Q. When ruling on a motion, do you issue written opinions?

A. Not often in this department. Unfortunately, I don’t have time. And I find when I do take something under submission and issue a written opinion it really delays the progress of the case. I just can’t get them out quickly enough. I will issue opinions when I have to, when a statement of decision is requested for a matter such as a writ, where they are entitled to a statement. I may ask one or both parties to prepare proposed statements. And there have been times when, just on orders that I’ve taken under submission, I ask counsel to prepare proposed orders. And then I’ll look at that. That does speed things up somewhat.

Q. What are you looking for when you review a brief?

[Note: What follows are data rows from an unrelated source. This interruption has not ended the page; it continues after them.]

(* ===== verification/Loop.v ===== *)
(** * The loop as the Python layer sees it

    [call_soon], futures and fd registrations on [LoopState]
    (src/event_loop.rs), lifted to any world that contains a loop, and the
    public [add_reader] family of python/tokioop/loop.py with its transport
    check. *)

From Stdlib Require Import Strings.Byte.
From stdpp Require Import base tactics list gmap strings.
From S2P Require Import Prelude State Reactor Env.

(** ** On the loop state *)

Definition check_closed : M LoopState unit :=
  c ← gets closed;
  if (c : bool) then raise (RuntimeError "Event loop is closed") else mret tt.

Definition alloc_flag : M LoopState flag_id := λ s,
  let '(f, r) := new_flag (reactor s) in (Ret f, set_reactor r s).

(** [TokioopLoop.call_soon].  (In debug mode it also checks the calling thread
    and that the callback is callable; both hold for the calls modelled.) *)
Definition call_soon (cb : callback) : M LoopState flag_id :=
  check_closed;;
  f ← alloc_flag;
  modify (λ s, set_ready (ready s ++ [MkReady cb f]) s);;
  mret f.

(** [ReadyHandle.cancel]. *)
Definition cancel_ready (f : flag_id) : M LoopState bool := λ s,
  let r := reactor s in
  (Ret (negb (default false (flags r !! f))),
   set_reactor (MkReactor (fds r) (slots r) (<[f := true]> (flags r)) (aborted r)
                  (next_id r) (n_watchers r)) s).

(** *** Futures *)

Definition create_future : M LoopState fut_id :=
  check_closed;;
  f ← alloc_flag;
  modify (λ s, set_futs (<[f := MkFuture Pending []]> (futs s)) s);;
  mret f.

Definition fut_lookup (f : fut_id) (s : LoopState) : fut_state :=
  from_option f_state Cancelled (futs s !! f).

Definition fut_done (f : fut_id) (s : LoopState) : bool :=
  match fut_lookup f s with Pending => false | _ => true end.
Definition fut_cancelled (f : fut_id) (s : LoopState) : bool :=
  match fut_lookup f s with Cancelled => true | _ => false end.

Fixpoint schedule_callbacks (cbs : list callback) : M LoopState unit :=
  match cbs with
  | [] => mret tt
  | c :: cbs => call_soon c;; schedule_callbacks cbs
  end.

(** Complete a pending future: store the outcome, then schedule its
    callbacks. *)
Definition fut_finish (f : fut_id) (o : fut_state) : M LoopState unit := λ s,
  match futs s !! f with
  | Some (MkFuture Pending cbs) =>
      schedule_callbacks cbs (set_futs (<[f := MkFuture o []]> (futs s)) s)
  | _ => (Raise InvalidStateError, s)
  end.

Definition set_result (f : fut_id) (v : value) : M LoopState unit :=
  fut_finish f (Result v).
Definition set_exception (f : fut_id) (e : exn) : M LoopState unit :=
  fut_finish f (Exception e).

(** [futures._set_result_unless_cancelled]. *)
Definition set_result_unless_cancelled (f : fut_id) (v : value) : M LoopState unit :=
  c ← gets (fut_cancelled f);
  if (c : bool) then mret tt else set_result f v.

Definition fut_cancel (f : fut_id) : M LoopState bool :=
  d ← gets (fut_done f);
  if (d : bool) then mret false else fut_finish f Cancelled;; mret true.

Definition add_done_callback (f : fut_id) (cb : callback) : M LoopState unit := λ s,
  match futs s !! f with
  | Some (MkFuture Pending cbs) =>
      (Ret tt, set_futs (<[f := MkFuture Pending (cbs ++ [cb])]> (futs s)) s)
  | _ => (call_soon cb;; mret tt) s
  end.

(** *** fd watchers *)

Definition on_reactor {A} (f : Reactor → A * Reactor) : M LoopState A := λ s,
  let '(a, r) := f (reactor s) in (Ret a, set_reactor r s).

(** [TokioopLoop.remove_reader] and [remove_writer]. *)
Definition remove_watcher (is_read : bool) (fd : Z) : M LoopState bool :=
  c ← gets closed;
  if (c : bool) then mret false else on_reactor (detach_watcher fd is_read).

(** [TokioopLoop._is_polling]. *)
Definition _is_polling (fd : Z) (write : bool) (s : LoopState) : bool :=
  is_polling fd (negb write) (reactor s).

(** ** In a larger world *)

Section loop.
Context {W E : Type} `{!HasLoop W} `{!HasEnv W E} `{!HasTrace W} `{!Kernel E}.

Definition on_loop {A} (m : M LoopState A) : M W A := zoom m.
Definition loop_get {A} (f : LoopState → A) : M W A := gets (λ w, f (lget w)).

(** The checks and system calls [add_watcher] and [add_drain_watcher] start
    with. *)
Definition open_fd (fd : Z) : M W unit :=
  on_loop check_closed;;
  if decide (fd < 0)%Z
  then raise (ValueError "file descriptor cannot be negative")
  else kernel (k_dup fd).

(** [_add_reader], [_add_writer]: callback mode. *)
Definition _add_reader (fd : Z) (cb : callback) : M W FdHandle :=
  open_fd fd;; on_loop (on_reactor (add_watcher fd true cb)).
Definition _add_writer (fd : Z) (cb : callback) : M W FdHandle :=
  open_fd fd;; on_loop (on_reactor (add_watcher fd false cb)).
(** [_add_tcp_reader], [_add_udp_reader]: drain mode. *)
Definition _add_tcp_reader (fd : Z) (on_data on_err : callback) : M W FdHandle :=
  open_fd fd;; on_loop (on_reactor (add_drain_watcher fd on_data on_err)).
Definition _add_udp_reader (fd : Z) (on_data on_err : callback) : M W FdHandle :=
  open_fd fd;; on_loop (on_reactor (add_drain_watcher fd on_data on_err)).
Definition _remove_reader (fd : Z) : M W bool := on_loop (remove_watcher true fd).
Definition _remove_writer (fd : Z) : M W bool := on_loop (remove_watcher false fd).

Definition handle_cancelled (h : FdHandle) : M W bool :=
  loop_get (λ s, cancelled h (reactor s)).
(** [FdHandle.cancel]. *)
Definition handle_cancel (h : FdHandle) : M W bool :=
  on_loop (on_reactor (cancel h)).

(** ** The public methods of [RustEventLoop] *)

(** What callers pass as [fd]: an integer, or an object whose [fileno()]
    gives one ([None]: it raises or is missing). *)
Inductive fileobj :=
  | Fileno (n : Z)
  | FileObj (fileno : option Z).

(** [self._transports.get(fd)] and [.is_closing()] of what it returns. *)
Context (transport_is_closing : Z → W → option bool).

Definition _ensure_fd_no_transport (fd : fileobj) : M W Z :=
  fileno ← match fd with
           | Fileno n => mret n
           | FileObj (Some n) => mret n
           | FileObj None => raise (ValueError "Invalid file object")
           end;
  transport ← gets (transport_is_closing fileno);
  match transport with
  | Some false => raise (RuntimeError "File descriptor is used by transport")
  | _ => mret fileno
  end.

Definition add_reader (fd : fileobj) (cb : callback) : M W unit :=
  fileno ← _ensure_fd_no_transport fd; _add_reader fileno cb;; mret tt.
Definition remove_reader (fd : fileobj) : M W bool :=
  fileno ← _ensure_fd_no_transport fd; _remove_reader fileno.
Definition add_writer (fd : fileobj) (cb : callback) : M W unit :=
  fileno ← _ensure_fd_no_transport fd; _add_writer fileno cb;; mret tt.
Definition remove_writer (fd : fileobj) : M W bool :=
  fileno ← _ensure_fd_no_transport fd; _remove_writer fileno.
End loop.

(** ** On an open loop *)

Lemma check_closed_open s : closed s = false → check_closed s = (Ret tt, s).
Proof. intros Hc. unfold check_closed. by rewrite run_bind, run_gets, Hc. Qed.

(** A scheduled callback: a new flag, and its entry at the end of the queue. *)
Definition soon (c : callback) (s : LoopState) : LoopState :=
  set_ready (ready s ++ [MkReady c (next_id (reactor s))])
    (set_reactor (new_flag (reactor s)).2 s).

Lemma call_soon_open c s :
  closed s = false → call_soon c s = (Ret (next_id (reactor s)), soon c s).
Proof.
  intros Hc. unfold call_soon. rewrite run_bind, check_closed_open by done. by destruct s.
Qed.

A. The first thing I’m looking for is what is the relief requested. Sometimes it’s buried in the brief. I like to see the request up front, and I also like to see it at the end. And I also like to see something that directs me in terms of the law and the facts. I want the law cited accurately and the facts cited accurately. I’m looking for declarations, admissible evidence, declarations that support the positions. And I’m interested in not seeing counsel overreaching in their brief. Again, they should be accurate.

Q. What impact has technology had on litigation?

A. I haven’t had the experience of animation, or any of that. But what I’ve noticed in some of the trials that I did most recently, I noticed the use of the videotaped deposition. And with good, selective use of the videotaped deposition, that can really make or break a case. Because you’ve got the deponent there on the screen, and right in front of everyone saying a certain thing that might not be what they’re saying at trial. I think that that’s an extremely useful tool. It shouldn’t be overused though, because if a large part of the presentation of evidence is videotaped depositions, the lights are low, the room is dark, and it’s sometimes difficult for the jurors to remain engaged.

Q. How do you feel about telephonic appearances at hearings?

A. I allow them, and we’re set up with CourtCall to take them. Usually, on any given calendar, I’ve got one or two telephonic appearances. I think that they’re a time and money saver for counsel. I think that they’re very useful. I personally prefer to see counsel in court because there are times when it’s easier for me to engage them if they can see me and I can see them. And I know it’s easier for the court reporter. Also, with CourtCall, it’s got an aspect to it that if the person doesn’t stop talking, I can’t interrupt them and break in with a question. And there are times when people get so excited and they are talking too quickly for the court reporter to pick it up. And as soon as they take a breath, I have to break in and say, “Would you mind repeating that last minute?” So it can make for a more difficult record, but it’s certainly a useful tool.

Q. What are the most common reasons for sanctioning an attorney?

A. It’s usually related to discovery. I apply sanctions very cautiously because I think counsel should try their cases and prosecute or defend their cases to the best of their ability. But if sanctions are warranted, I’m not hesitant in awarding them.

Q. Is there anything in particular that you’d like to get out there for practitioners who are coming in to your department?

A. I think it’s now official that at the end of August, law and motion will be taking discovery. So I will have the even-numbered cases, and the other law and motion department will have the odd-numbered. That will be a change for people to accommodate. And again, it’s based on the need to cut back our resources. It’ll be interesting probably for the first week. So that’s something that I think will be useful for the people to know out there. And they also should be reminded to check the tentative rulings the day before, and notify the other side if they want a hearing. Even experienced practitioners forget that.